Le paradoxe de la situation présente, dénonce Simon Johnson, c’est que l’industrie financière américaine, pourtant cause principale de la crise, n’a cessé de gagner en capacité d’influence sur le pouvoir politique. Elle a réussi cela en exploitant habilement et avec un certain machiavélisme la peur d’un effondrement général, ce que lui a permis d’éluder ses responsabilités écrasantes, d’imposer sa façon de voir et, surtout, de ne pas être contrainte à reconnaître l’étendue et la gravité de sa faillite.

Or c’est là que, pour lui, réside le défi à relever : « A la racine du problème des banques, se trouvent les pertes énormes qu’elles ont indubitablement subies sur leurs portefeuilles d’assurances et de prêts. Mais elles ne veulent pas reconnaître l’étendue complète de leurs pertes parce qu’elles seraient déclarées insolvables. Aussi minimisent-elles le problème et demandent des aides insuffisantes pour les assainir mais qui leur permettent de tenir encore. Ce comportement est délétère : les banques malades ne prêtent pas mais elles se contentent, avec l’argent public qui leur est donné, de reconstituer leurs réserves et/ou elles font des paris encore plus risqués pour sortir de leur impasse… Pour briser ce cercle vicieux, le gouvernement doit contraindre les banques à reconnaître l’échelle réelle de leur déconfiture… Et la manière la plus directe de le faire, c’est la nationalisation ».

« La nationalisation, précise Simon Johnson, n’impliquerait nullement une propriété définitive de l’Etat. Il suffirait de faire intervenir la Federal Deposit Insurance Corporation et de placer les banques sous administration judiciaire : cela autoriserait le gouvernement à écarter sans ménagement les actionnaires des banques, de remplacer les directions défaillantes, de nettoyer les bilans, de transférer les actifs toxiques à une structure gouvernementale indépendante garante des intérêts des contribuables, enfin de revendre les banques au secteur privé ».

« Nettoyer les mega-banques constituera une entreprise complexe et coûtera cher au contribuable ; si l’on se réfère aux derniers chiffres du FMI, le nettoyage de l’industrie financière devrait exiger pas moins de 1500 milliards de dollars, soit 10% du PIB ».
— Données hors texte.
(** The sign and the digits of [itoa]. *)
Lemma wp_itoa s v b Q :
  2 <= b <= 36 -> -2147483648 <= v < 2147483648 -> (length (signed_text b v) < length s)%nat ->
  (forall s', holds_text (signed_text b v) s s' -> Q tt s') -> wp (itoa v b) Q s.
Proof.
  intros Hb Hv Hlen HQ. unfold itoa. rewrite (proj2 (Z.ltb_ge b 2)), (proj2 (Z.ltb_ge 36 b)) by lia. cbn [orb].
  set (loop := iter _ _).
  assert (forall w pre rest Q, Z.abs w < 2 ^ 32 ->
    (length (unsigned_text b (Z.abs w)) < length rest)%nat ->
    Q tt (pre ++ unsigned_text b (Z.abs w) ++ 0 :: drop (S (length (unsigned_text b (Z.abs w)))) rest) ->
    wp (ptr <- loop (w, Z.of_nat (length pre)) ;; put_at ptr 0 ;;
        reverse_in_place (Z.of_nat (length pre)) (ptr - 1)) Q (pre ++ rest)) as Hloop.
  { intros w pre rest Q' Hw Hl HQ'. apply (wp_convert_digits (fun _ => True) _ b); [done|done|done| |done|done].
    intros t p s' Q2 _ H. specialize (H (Z.quot t b) I).
    assert (Z.abs (Z.quot t b) = Z.abs t / b) as Eq.
    { rewrite <- Z.quot_abs by lia. rewrite (Z.abs_eq b) by lia. apply Z.quot_div_nonneg; lia. }
    assert (Z.abs (Z.rem t b) = Z.abs t mod b) as Er.
    { rewrite <- Z.rem_abs by lia. rewrite (Z.abs_eq b) by lia. apply Z.rem_mod_nonneg; lia. }
    pose proof (Z.mod_pos_bound (Z.abs t) b ltac:(lia)). wp_steps.
    replace (if Z.rem t b <? 0 then - Z.rem t b else Z.rem t b) with (Z.abs t mod b)
      by (destruct (Z.ltb_spec (Z.rem t b) 0); lia).
    eapply wp_some_or_trap; [apply digit_char_spec; lia|]. wp_steps.
    eapply wp_mono; [exact (H Eq)|]. intros [] s1 H1. cbv zeta.
    replace (Z.quot t b =? 0) with (Z.abs t / b =? 0) by (rewrite <- Eq; destruct (Z.eqb_spec (Z.quot t b) 0) as [->|]; [done|]; apply Z.eqb_neq; lia).
    by destruct (_ =? _); wp_steps. }
  clearbody loop. unfold signed_text, holds_text in *. destruct ((v <? 0) && (b =? 10)) eqn:Eneg.
  - apply andb_prop in Eneg as [Hneg%Z.ltb_lt ->%Z.eqb_eq]. cbn [length] in *.
    destruct s as [|x s]; [simpl in Hlen; lia|]. wp_steps. apply (wp_put_next [] x). simpl.
    assert (Z.abs (s32 (- v)) = - v) as Ea.
    { unfold s32, u32. destruct (decide (v = -2147483648)) as [->|]; [done|].
      rewrite Z.mod_small by lia. rewrite (proj2 (Z.ltb_lt _ _)) by lia. lia. }
    specialize (Hloop (s32 (- v)) [45] s Q). rewrite Ea in Hloop.
    apply Hloop; [lia|simpl in Hlen; lia|]. by apply HQ.
  - apply wp_bind, wp_ret. cbv zeta. apply (Hloop v [] s); [lia|done|]. by apply HQ.
Qed.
« Cela peut sembler déjà, à cela seul, un traitement de cheval » mais, ajoute Simon Johnson, « ce serait insuffisant. Le second problème que doivent affronter les USA -le pouvoir de l’oligarchie financière- est au moins aussi important que la crise actuelle du crédit. Le conseil du FMI sur ce point serait une fois encore très simple : casser les reins de l’oligarchie. Des institutions financières surdimensionnées influencent les politiques publiques de manière disproportionnée : le fameux too big to fail. La nationalisation et la reprivatisation ne changeront pas cela à elles seules ; le remplacement des dirigeants qui nous ont entraînés dans la crise ne serait que le remplacement d’une oligarchie par une autre. Il faudra donc, par une actualisation de la législation américaine anti-trust, démanteler l’industrie financière, en réduisant la taille des établissements qui la constituent et en interdisant le schéma de banque universelle, ce qui évitera le chantage du too big to fail, arme de destruction massive, ou plutôt moyen éhonté de chantage, et, plus généralement, renforcer considérablement par la loi la promotion de la libre concurrence et de la transparence ».

Pour terminer, Simon Johnson s’interroge sur la probabilité de mise en œuvre, par l’administration américaine, d’une politique aussi énergique que celle qu’il préconise. Si les Etats-Unis étaient un pays comme un autre qui viendrait au FMI le chapeau à la main, il serait assez optimiste à ce sujet. Mais « comme les Etats-Unis sont la nation la plus puissante du monde et qu’ils jouissent du pouvoir exorbitant de pouvoir payer leurs dettes dans leur propre monnaie, ils pourraient hoqueter encore longtemps sans avoir la force de rompre avec un passé et un présent calamiteux et de prendre les mesures qui s’imposent. ». Il juge donc plus plausible que les Etats-Unis persisteront encore dans leur politique de demi-mesures et de faux-semblants, s’exposant à un « continuel roulement de sauvetages » épuisant très vite leurs effets et ne parvenant pas à résoudre durablement la crise. Mais cette dernière s’aggravant, l’économie mondiale pourrait commencer à vaciller de façon très inquiétante, ce qui pourrait contraindre Washington à un sursaut de lucidité et de courage.